Contemporary Renaissance
Galerie Pierre-Yves Caër, in partnership with American Express
An exchange of perspectives with the Japanese painter Akira Kugimachi at an exhibition at the Pierre-Yves Caër Gallery, in partnership with American Express.
Today, we are living in a disruptive age, made up of innovations, of divides, of openness to the world, and of culture clashes. The West and Modernity are coming to the end of their logic: with individuals feeling lonely, rationalism at an impasse, and progress failing. To cap it all, the ongoing ecological disaster is calling into question this “humanism” that has assumed the right to place Humans at the centre of Nature. For that matter, who gave it that right?
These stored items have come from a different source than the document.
(* ===== verification/QuicTasks.v ===== *)
(** * crates/net/quic: the tasks of an endpoint over its sockets

    A server ([QuicServer.v]) and a client ([QuicClientTasks.v]) are each two tasks that share a
    group of UDP sockets ([UdpGroup.v]) and an endpoint, a listener or a connection: one waits for
    datagrams, one for packets to send.  A step is one poll of a task, or a call of the endpoint
    by its users. *)

From S2P Require Import Prelude EventMap IoDriver Sockets UdpGroup QuicConn QuicClient QuicKeeps.

(** The paths, from a local to a remote address, on which a connection may send: those where
    packets for it have come in. *)
Class PathLaws (A C : Type) `{!Quiche A C} (on_path : C → A → A → Prop) : Prop := {
  path_recv c buf info l r :
    on_path (qc_recv c buf info).1 l r → on_path c l r ∨ l = recv_to info ∧ r = recv_from info;
  path_sent c len c' buf info :
    qc_send c len = (c', inr (buf, info)) → on_path c (send_from info) (send_to info);
  path_readable c l r : on_path (stream_readable_next c).1 l r → on_path c l r;
  path_writable c l r : on_path (stream_writable_next c).1 l r → on_path c l r;
  path_send c len l r : on_path (qc_send c len).1 l r → on_path c l r;
  path_stream_send c id buf fin l r : on_path (qc_stream_send c id buf fin).1 l r → on_path c l r;
  path_stream_recv c id len l r : on_path (qc_stream_recv c id len).1 l r → on_path c l r;
  path_shutdown c id err l r : on_path (qc_stream_shutdown c id err).1 l r → on_path c l r;
  path_close c app err reason l r : on_path (qc_close c app err reason).1 l r → on_path c l r;
  path_ack c l r : on_path (send_ack_eliciting c).1 l r → on_path c l r;
  path_on_timeout c now l r : on_path (qc_on_timeout c now) l r → on_path c l r;
}.

Section tasks.
Context {A St L C : Type} `{!EqDecision A, !Countable A, !RawDriver A St, !Quiche A C}.

(** The receiving task waits for a datagram, or for its reply to be sent; the sending task
    waits for the endpoint, or for a packet to be sent. *)
Inductive recv_task :=
| Receiving
| Replying (buf : list byte) (info : SendInfo A)
| RecvEnded (r : res ErrorKind ()).
Inductive send_task :=
| Reading
| Sending (buf : list byte) (info : SendInfo A)
| SendEnded (r : res ErrorKind ()).

(** [heard] and [sent] are histories: the paths, local address first, of the datagrams that
    came, and the packets given to the sockets. *)
Record Tasks := {
  group : UdpGroup A St;
  endpoint : L;
  recv_loop : recv_task;
  send_loop : send_task;
  heard : list (A * A);
  sent : list (list byte * PathInfo A);
}.

Definition set_group (g : UdpGroup A St) (v : Tasks) : Tasks :=
  {| group := g; endpoint := endpoint v; recv_loop := recv_loop v; send_loop := send_loop v;
     heard := heard v; sent := sent v |}.
Definition set_endpoint (l : L) (v : Tasks) : Tasks :=
  {| group := group v; endpoint := l; recv_loop := recv_loop v; send_loop := send_loop v;
     heard := heard v; sent := sent v |}.
Definition set_recv (t : recv_task) (v : Tasks) : Tasks :=
  {| group := group v; endpoint := endpoint v; recv_loop := t; send_loop := send_loop v;
     heard := heard v; sent := sent v |}.
Definition set_send (t : send_task) (v : Tasks) : Tasks :=
  {| group := group v; endpoint := endpoint v; recv_loop := recv_loop v; send_loop := t;
     heard := heard v; sent := sent v |}.
Definition hear (x : A * A) (v : Tasks) : Tasks :=
  {| group := group v; endpoint := endpoint v; recv_loop := recv_loop v; send_loop := send_loop v;
     heard := heard v ++ [x]; sent := sent v |}.
Definition give (x : list byte * PathInfo A) (v : Tasks) : Tasks :=
  {| group := group v; endpoint := endpoint v; recv_loop := recv_loop v; send_loop := send_loop v;
     heard := heard v; sent := sent v ++ [x] |}.

(** How a call of the group or of the listener ends a loop: [?]. *)
Definition ended_by {B} (r : res ErrorKind B) : res ErrorKind () :=
  match r with Ok _ => Ok () | Err e => Err e | Panic => Panic end.

(** [recv_from], up to its wait. *)
Definition begin_recv (mtu : nat) (v : Tasks) : Tasks :=
  match recv_start mtu (group v) with
  | (g, Ok _) => set_recv Receiving (set_group g v)
  | (g, r) => set_recv (RecvEnded (ended_by r)) (set_group g v)
  end.

(** One poll of [send_to_on_path] for a packet; [None] is a wait. *)
Definition poll_send (waker : nat) (buf : list byte) (info : SendInfo A) (v : Tasks) :
    Tasks * option (res ErrorKind nat) :=
  let path := {| path_from := send_from info; path_to := send_to info |} in
  match send_to_on_path waker buf path (group v) with
  | (g, Ok Pending) => (set_group g v, None)
  | (g, Ok (Ready r)) => (give (buf, path) (set_group g v), Some r)
  | (g, Err e) => (set_group g v, Some (Err e))
  | (g, Panic) => (set_group g v, Some Panic)
  end.

(** A method of a connection, by one of its users. *)
Inductive conn_call : QuicConnState C → QuicConnState C → Prop :=
| call_send s id buf fin : conn_call s (stream_send_segment (A:=A) id buf fin s).1
| call_recv s id len : conn_call s (stream_recv_segment (A:=A) id len s).1
| call_close_stream s id : conn_call s (close_stream (A:=A) id s).1
| call_shutdown s id err : conn_call s (stream_shutdown (A:=A) id err s).1
| call_close s app err reason : conn_call s (close (A:=A) app err reason s).1
| call_accept s : conn_call s (accept_segment (A:=A) s).1
| call_open s : conn_call s (open_stream (A:=A) s).1
| call_wait s f : conn_call s (with_mediator f s).

(** The read future of the connection at [p] takes a step; it ends with an outcome. *)
Inductive conn_reads : QuicConnState C → QuicConnState C → option (res ErrorKind (list byte * SendInfo A)) → Prop :=
| reads_ready s now len s' x :
    read_segment now len s = (s', Ok (Return x)) → conn_reads s s' (Some (Ok x))
| reads_on s now len s' r :
    read_segment (A:=A) now len s = (s', Ok r) → (∀ x, r ≠ Return x) → conn_reads s s' None
| reads_timeout s now s' r :
    read_timed_out (A:=A) now s = (s', Ok r) → conn_reads s s' None
| reads_failed s now len s' e :
    read_segment (A:=A) now len s = (s', Err e) → conn_reads s s' (Some (Err e))
| reads_timeout_failed s now s' e :
    read_timed_out (A:=A) now s = (s', Err e) → conn_reads s s' (Some (Err e)).
End tasks.
Arguments Tasks A St L {_ _}.

(** ** The connections keep to the paths that were heard *)
Section paths.
Context {A C : Type} `{!Quiche A C} (on_path : C → A → A → Prop)
  `{!PathLaws A C on_path}.
Implicit Types (S : list (A * A)).

Definition within S (c : C) : Prop := ∀ la ra, on_path c la ra → (la, ra) ∈ S.
Definition info_within S (info : SendInfo A) : Prop := (send_from info, send_to info) ∈ S.
Definition heard_info S (info : RecvInfo A) : Prop := (recv_to info, recv_from info) ∈ S.

#[export] Instance within_keeps S : Keeps A C (within S) (heard_info S).
Proof.
  split; intros; intros la ra Hp;
    [apply path_readable in Hp|apply path_writable in Hp|apply path_send in Hp| |apply path_stream_send in Hp
    |apply path_stream_recv in Hp|apply path_shutdown in Hp|apply path_close in Hp|apply path_ack in Hp
    |apply path_on_timeout in Hp]; auto.
  apply path_recv in Hp as [?|[-> ->]]; auto.
Qed.

Lemma within_sent S c len c' buf info :
  within S c → qc_send c len = (c', inr (buf, info)) → within S c' ∧ info_within S info.
Proof.
  intros Hc Hs. split; [|by eapply Hc, path_sent].
  pose proof (law_send c len Hc) as H. by rewrite Hs in H.
Qed.
End paths.

Section reads.
Context {A C : Type} `{!Quiche A C} (on_path : C → A → A → Prop)
  `{!PathLaws A C on_path}.
Implicit Types (S : list (A * A)) (s : QuicConnState C).

(** A packet that a connection has to send goes along a path of the connection. *)
Lemma read_segment_within S now len s s' buf info :
  within on_path S (quiche_conn (state s)) →
  read_segment (A:=A) now len s = (s', Ok (Return (buf, info))) → info_within S info.
Proof.
  intros Hs. unfold read_segment, mbind, sm_bind.
  pose proof (sticks_status (within on_path S) (A:=A) s Hs) as H1.
  destruct (handle_quic_conn_status s) as [s1 [[]|e|]]; [|done..]. simpl in H1.
  pose proof (sticks_dropping (within on_path S) (heard_info S) now s1 H1) as H2.
  destruct (handle_dropping_streams now s1) as [s2 [[]|e|]]; [|done..]. simpl in H2.
  unfold quiche. destruct (qc_send (quiche_conn (state s2)) len) as [c [e|x]] eqn:Hq.
  - destruct e;
      try (by destruct (handle_quic_conn_status (with_state (set_conn c) s2)) as [? [?|?|]]).
    by destruct (handle_send_timout now (with_state (set_conn c) s2)) as [s3 [[t|]|e|]].
  - simpl. intros [= _ ->]. by eapply within_sent.
Qed.

Lemma conn_reads_within S s s' x :
  within on_path S (quiche_conn (state s)) → conn_reads s s' x →
  within on_path S (quiche_conn (state s')) ∧
  (∀ buf info, x = Some (Ok (buf, info)) → info_within S info).
Proof.
  intros Hs Hr. pose proof (sticks_read (within on_path S) (heard_info S)) as Hread.
  pose proof (sticks_read_timed_out (within on_path S) (heard_info S)) as Htime.
  destruct Hr as [s now len s' x Hr|s now len s' r Hr _|s now s' r Hr|s now len s' e Hr|s now s' e Hr];
    (split; [first [specialize (Hread now len s Hs)|specialize (Htime now s Hs)]; by rewrite Hr in *|]);
    intros buf info [=].
  simplify_eq. by eapply read_segment_within.
Qed.

Lemma conn_call_within S s s' :
  within on_path S (quiche_conn (state s)) → conn_call s s' → within on_path S (quiche_conn (state s')).
Proof.
  intros Hs Hc. destruct Hc; revert Hs;
    [apply (sticks_stream_send _ (heard_info S))|apply (sticks_stream_recv _ (heard_info S))
    |apply sticks_close_stream|apply (sticks_shutdown _ (heard_info S))|apply (sticks_close _ (heard_info S))
    |apply sticks_accept|apply sticks_open|done].
Qed.
End reads.

(** ** What the tasks keep true: [EP S] says that the endpoint keeps to the paths of [S] *)
Section tasks_inv.
Context {A St L : Type} `{!EqDecision A, !Countable A, !RawDriver A St, !UdpDriverLaws A St}.
Context {f : gmap A Handle} {EP : list (A * A) → L → Prop} (EP_mono : ∀ S S' l, S ⊆ S' → EP S l → EP S' l).
Implicit Types v : Tasks A St L.

Definition receiving (t : recv_task (A:=A)) : bool := match t with Receiving => true | _ => false end.

Record tasks_inv v : Prop := {
  si_endpoint : EP (heard v) (endpoint v);
  si_reply buf info : recv_loop v = Replying buf info → info_within (heard v) info;
  si_sending buf info : send_loop v = Sending buf info → info_within (heard v) info;
  si_sent x : x ∈ sent v → (path_from x.2, path_to x.2) ∈ heard v;
  si_local la ra : (la, ra) ∈ heard v → is_Some (f !! la);
  si_group : group_inv (receiving (recv_loop v)) false (group v);
  si_fds : fds (group v) = f;
}.

Lemma begin_recv_inv mtu v :
  tasks_inv v → tasks_inv (begin_recv mtu v) ∧ recv_loop (begin_recv mtu v) = Receiving.
Proof.
  intros [H1 H2 H3 H4 H5 H6 H7]. unfold begin_recv.
  destruct (recv_start_spec _ _ _ mtu H6) as (c&->&Hg). split; [|done]. by split.
Qed.

Lemma set_driver_inv v s : tasks_inv v → tasks_inv (set_group (set_driver s (group v)) v).
Proof. intros [H1 H2 H3 H4 H5 H6 H7]. split; try done. by destruct H6. Qed.

Lemma poll_send_inv w buf info v v' r :
  tasks_inv v → info_within (heard v) info → poll_send w buf info v = (v', r) →
  tasks_inv v' ∧ heard v' = heard v ∧ recv_loop v' = recv_loop v ∧ send_loop v' = send_loop v.
Proof.
  intros Hv Hi. unfold poll_send. set (path := {| path_from := _ |}).
  destruct (send_to_on_path_spec w buf path (group v)) as (s&x&->&_).
  pose proof (set_driver_inv v s Hv) as Hv'. destruct x as [|r']; intros [= <- <-]; [done|].
  split; [|done]. destruct Hv' as [H1 H2 H3 H4 H5 H6 H7]. split; try done.
  simpl. intros y [Hy| ->%list_elem_of_singleton]%elem_of_app; [by apply H4|done].
Qed.

Lemma hear_inv x v : tasks_inv v → is_Some (f !! x.1) → tasks_inv (hear x v).
Proof.
  intros [H1 H2 H3 H4 H5 H6 H7] Hx.
  assert (heard v ⊆ heard (hear x v)) as Hsub by (simpl; set_solver).
  split; try done; simpl.
  - by eapply EP_mono.
  - intros buf info Hr. by eapply Hsub, H2.
  - intros buf info Hr. by eapply Hsub, H3.
  - intros y Hy. by eapply Hsub, H4.
  - intros la ra [Hin|[= <-]%list_elem_of_singleton]%elem_of_app; [by eapply H5|done].
Qed.

Lemma set_recv_inv t v :
  tasks_inv v → (∀ buf info, t = Replying buf info → info_within (heard v) info) →
  receiving t = false → tasks_inv (set_recv t v).
Proof.
  intros [H1 H2 H3 H4 H5 H6 H7] Ht Hr. split; try done. simpl. rewrite Hr.
  destruct H6. split; try done. by eapply cell_ok_weaken.
Qed.
Lemma set_send_inv t v :
  tasks_inv v → (∀ buf info, t = Sending buf info → info_within (heard v) info) → tasks_inv (set_send t v).
Proof. intros [H1 H2 H3 H4 H5 H6 H7] Ht. by split. Qed.
Lemma set_endpoint_inv l v :
  tasks_inv v → EP (heard v) l → tasks_inv (set_endpoint l v).
Proof. intros [H1 H2 H3 H4 H5 H6 H7] Hl. by split. Qed.

(** A poll of [recv_from]: the buffer is back with the task, which has not yet its next wait,
    and the datagram is heard. *)
Lemma recv_poll_inv w order v :
  tasks_inv v → recv_loop v = Receiving →
  (∃ s, recv_poll w order (group v) = (set_driver s (group v), Ok Pending) ∧
    tasks_inv (set_group (set_driver s (group v)) v)) ∨
  ∃ g r, recv_poll w order (group v) = (g, Ok (Ready r)) ∧
    (∀ e, tasks_inv (set_recv (RecvEnded e) (set_group g v))) ∧
    ∀ n bytes path, r = Ok (n, bytes, path) →
      tasks_inv (set_recv (RecvEnded (Ok ())) (hear (path_to path, path_from path) (set_group g v))).
Proof using EP_mono UdpDriverLaws0.
  intros Hv Hloop. pose proof (si_group _ Hv) as Hg. rewrite Hloop in Hg. simpl in Hg.
  destruct (recv_poll_spec _ _ w order Hg) as [[s Hs]|(g&r&Hr&Hg'&Hf&_&Hto)]; [left|right].
  { exists s. split; [done|]. by apply set_driver_inv. }
  exists g, r. split; [done|].
  assert (∀ e, tasks_inv (set_recv (RecvEnded e) (set_group g v))) as Hend.
  { intros e. destruct Hv as [H1 H2 H3 H4 H5 H6 H7]. split; try done. simpl. congruence. }
  split; [exact Hend|]. intros n bytes path ->.
  refine (hear_inv (path_to path, path_from path) _ (Hend (Ok ())) _).
  rewrite <-(si_fds _ Hv). by eapply Hto.
Qed.
End tasks_inv.
Arguments tasks_inv {_ _ _ _ _} f EP v.

(** ** For the witnesses: connections that remember their paths *)
Record PathConn := { paths : list (nat * nat) }.

#[export] Instance PathQuiche : Quiche nat PathConn := {
  qc_is_server c := true;
  source_id c := [x01];
  destination_id c := [x02];
  qc_is_closed c := false;
  qc_is_draining c := false;
  qc_is_timed_out c := false;
  qc_is_established c := true;
  qc_readable c := [];
  stream_readable_next c := (c, None);
  stream_writable_next c := (c, None);
  qc_send c len :=
    match paths c with
    | (la, ra) :: _ => (c, inr ([x05], {| send_from := la; send_to := ra; send_at := 0%N |}))
    | [] => (c, inl Done)
    end;
  qc_recv c buf info := ({| paths := (recv_to info, recv_from info) :: paths c |}, inr (length buf));
  qc_stream_send c id buf fin := (c, inl Done);
  qc_stream_recv c id len := (c, inl Done);
  qc_stream_shutdown c _ _ := (c, inr ());
  qc_close c _ _ _ := (c, inr ());
  qc_stream_finished c _ := false;
  send_ack_eliciting c := (c, inr ());
  qc_timeout c _ := None;
  qc_timeout_instant c := None;
  qc_on_timeout c _ := c;
  send_quantum c := 1350%nat;
  qc_scids_left c := 0%nat;
  qc_peer_streams_left_bidi c := 9%N;
  initial_max_streams_bidi c := Some 9%N;
  unread c _ := 0%nat;
}.
Definition on_path (c : PathConn) (la ra : nat) : Prop := (la, ra) ∈ paths c.
#[export] Instance path_laws : PathLaws nat PathConn on_path.
Proof.
  unfold on_path. split; simpl; try done.
  - intros c buf info l r [[= -> ->]|?]%elem_of_cons; auto.
  - intros [[|[l r] ps]] len c' buf info; simpl; [done|]. intros [= <- <- <-]. by left.
  - by intros [[|[]]].
Qed.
On one side, Akira Kugimachi proposes that we should “see landscape as nature again”, as Sally Bonn puts it, as if we could remove subjectivity from the human eye. At the same time, he plunges us into a plant world that confines to abstraction. Thus, he brings out a primitive memory from a futuristic viewpoint. Through this double movement, he suggests topical questions about climate and the future of humankind.
On the other side, Luc Dognin questions the work of the craftsperson as regards his or her capacity to regain an emotion, and a feeling of fullness, by transcending matter in the spirit of the fine craft trades, while also investing in the issues of the age: innovation, and ecology.